Friday, November 16, 2007

This last week I have been doing a lot of background mathematics brushups in eigenvector/value calculations - different methods used, along with an informal efficiency ranking of each. This is in preparation for my final project for 612, which will be towards using the high resolution techniques for an onset detection scheme for musical audio. Although not a new idea by any means, its new to me, and is a completely different method than say, fft based phase, energy or complex domain approaches which i have used in the past.

I have been training Gamera with prepared early sheet music over the past week as well.

Wednesday, November 7, 2007

today I spent all morning and part of the afternoon on the wiki entry that explains the new findings based on the newly implemented changes (see last entry)...

Tuesday, November 6, 2007

For the last two weeks I have been quite busy with coursework, but here and there I have had brief moments to finish odds and ends. After posting the results of the staff removal analysis, I received feedback from Christoph Dalitz who has recommended that I try the rotate() plugin to get better results from linetracking.He has also noted that we should be using 'all', not 'bars' for the crossing_symbols parameter.

Therefore, my entire day has been spent editing the code from mstaves and the scripts that i am using for the test. I have since rerun the experiment, and have posted the images on the website.

The link to the files is:
http://coltrane.music.mcgill.ca/GEMM/images/main.php

I will revise my results today and re-post the results on the gamera board by tomorrow morning.

Thursday, October 25, 2007

Last night (10.24.2007) and this morning (10.25.2007), I am making some minor edits on the wiki, such as changing names of test sets to more clearly define them...also making another edit of the text before it gets sent out for others to read...

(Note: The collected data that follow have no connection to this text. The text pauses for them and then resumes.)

(** The bytes of one user page are the bytes of its physical page. *)
Lemma user_page_bytes s root va n : user_ok s root -> 0 <= va -> 0 <= n ->
  let va0 := PGROUNDDOWN va in
  let pa0 := uaddr (vm_mem s) root va0 in
  pa0 <> 0 -> va - va0 + n <= PGSIZE ->
  mapped (vm_mem s) (pa0 + (va - va0)) n /\
  ubytes (vm_mem s) root va (read_bytes (vm_mem s) (pa0 + (va - va0)) n).
Proof.
  intros Hu Hva Hn va0 pa0 Hnz Hlen. pose proof (uaddr_va _ _ _ Hva Hnz) as Hv0.
  destruct (PGROUNDDOWN_spec va Hva) as (Hm & Hr & H0). fold va0 in Hm, Hr, H0, Hv0.
  pose proof (uo_frame _ _ Hu va0 Hv0 Hnz) as Hf. fold pa0 in Hf.
  assert (Hmp : mapped (vm_mem s) (pa0 + (va - va0)) n).
  { eapply mapped_le; [| |apply (fo_mapped _ _ _ Hf)]; lia. }
  split; [done|]. intros i b Hi. pose proof (lookup_lt_Some _ _ _ Hi) as Hl. rewrite read_bytes_length in Hl.
  unfold ubyte. rewrite (PGROUNDDOWN_in va0) by (done || lia). fold pa0. rewrite (proj2 (Z.eqb_neq _ _) Hnz).
  rewrite <- (read_bytes_at _ _ _ Hmp _ _ Hi). f_equal. lia.
Qed.

Lemma copyin_loop_spec fuel root dst srcva len s : user_ok s root -> 0 <= srcva < 2 ^ 64 -> 0 <= len ->
  len <= Z.of_nat fuel ->
  wp (copyin_loop fuel root dst srcva len) (fun r s' => s' = s /\
    ((r.1 = 0 /\ umapped (vm_mem s) root srcva len /\
        exists l, r.2 = dst ++ l /\ Z.of_nat (length l) = len /\ ubytes (vm_mem s) root srcva l) \/
     (r.1 = -1 /\ ~ umapped (vm_mem s) root srcva len))) s.
Proof.
  revert dst srcva len. induction fuel as [|fuel IH]; intros dst srcva len Hu Hs Hl Hf; cbn [copyin_loop].
  { apply wp_ret. split; [done|]. left. split_and!; [done|intros x; lia|].
    exists []. rewrite app_nil_r. split_and!; [done|simpl; lia|by intros i b Hi]. }
  destruct (Z.eqb_spec len 0) as [->|Hz].
  { apply wp_ret. split; [done|]. left. split_and!; [done|intros x; lia|].
    exists []. rewrite app_nil_r. split_and!; [done|done|by intros i b Hi]. }
  destruct (PGROUNDDOWN_spec srcva ltac:(lia)) as (Hm & Hr & H0). set (va0 := PGROUNDDOWN srcva) in *.
  apply wp_bind, wp_walkaddr; [apply Hu|]. destruct (Z.eqb_spec (uaddr (vm_mem s) root va0) 0) as [He|Hne].
  { apply wp_ret. split; [done|]. right. split; [done|]. intros Hum. apply (Hum srcva); [lia|done]. }
  pose proof (uaddr_va _ _ _ (proj1 Hs) Hne) as [Hv0 _]. fold va0 in Hv0. rewrite MAXVA_eq in Hv0.
  set (n := Z.min (PGSIZE - (srcva - va0)) len) in *.
  destruct (user_page_bytes s root srcva n) as [Hmp Hub]; [done|lia|lia|done|fold va0; lia|]. fold va0 in Hmp, Hub.
  apply wp_bind. eapply wp_in_mem; [apply get_bytes_done; [lia|done]|].
  replace (mk_vm (vm_k s) (vm_mem s)) with s by (by destruct s).
  rewrite u64_small by (unfold PGSIZE in *; lia).
  eapply wp_mono; [apply IH; [done|unfold PGSIZE in *; lia|lia|lia]|].
  assert (Hnext : len - n = 0 \/ va0 + PGSIZE = srcva + n) by lia.
  assert (Hmap : umapped (vm_mem s) root srcva len <-> umapped (vm_mem s) root (va0 + PGSIZE) (len - n)).
  { split; intros Hum x Hx; [apply Hum; lia|]. destruct (Z.lt_ge_cases x (va0 + PGSIZE)).
    - rewrite (PGROUNDDOWN_in va0) by (done || lia). done.
    - apply Hum. lia. }
  intros r s2 [-> [(-> & Hum & l & -> & Hll & Hbs)|(-> & Hum)]]; (split; [done|]).
  - left. split_and!; [done|by apply Hmap|]. eexists. rewrite <- app_assoc. split; [done|].
    split; [rewrite length_app, read_bytes_length; lia|]. apply ubytes_app. split; [done|].
    rewrite read_bytes_length, Z2Nat.id by lia. destruct Hnext as [Hnil|<-]; [|done].
    destruct l; [by intros i b Hi|simpl in Hll; lia].
  - right. by rewrite Hmap.
Qed.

the next step, to be tackled in the coming week(end?) will be to begin writing a split function for gamera, which directly cuts the glyphs in half. there are already split-x and split-y commands, but these look for minimums. 2 approaches seem valid to me...1) to cut the plane directly in half, and 2) find first black pixels on either side of plane and then perform a simple averaging method to find the median-x point (for a split-x type of command) to use as a slice point.

...oh, and i started drinking coffee again...

Monday, October 22, 2007

On friday (10/19/2007), I wrote the staff removal evaluation summary for the wiki, and chose selected images which demonstrated the errors for comparison between the two best performers of the set - fujinaga and skeleton. This can be found here:

http://coltrane.music.mcgill.ca/DDMAL/index.php/Evaluation_of_staff_removal_algorithms


This morning (10/22/2007) I have added some more information to the wiki.

Thursday, October 18, 2007

after looking at jlibrary, and consultation with Andrew, we've decided to go with "Gallery", an online content management system for visual media. Quite a cool software! The images are now up online at:

http://coltrane.music.mcgill.ca/GEMM/images/main.php


now i am working on the writeup for the evaluation of these methods...will be done shortly...


Wednesday, October 17, 2007

Wednesday (10.17.2007)

Today I am going to upload the entire set of test images hopefully using jLibrary, then write a small progress report explaining the decision as to which stave removal algorithm I thought to operate best...
afterwards, I will be creating a separate folder containing those images which present reasons why this decision was made.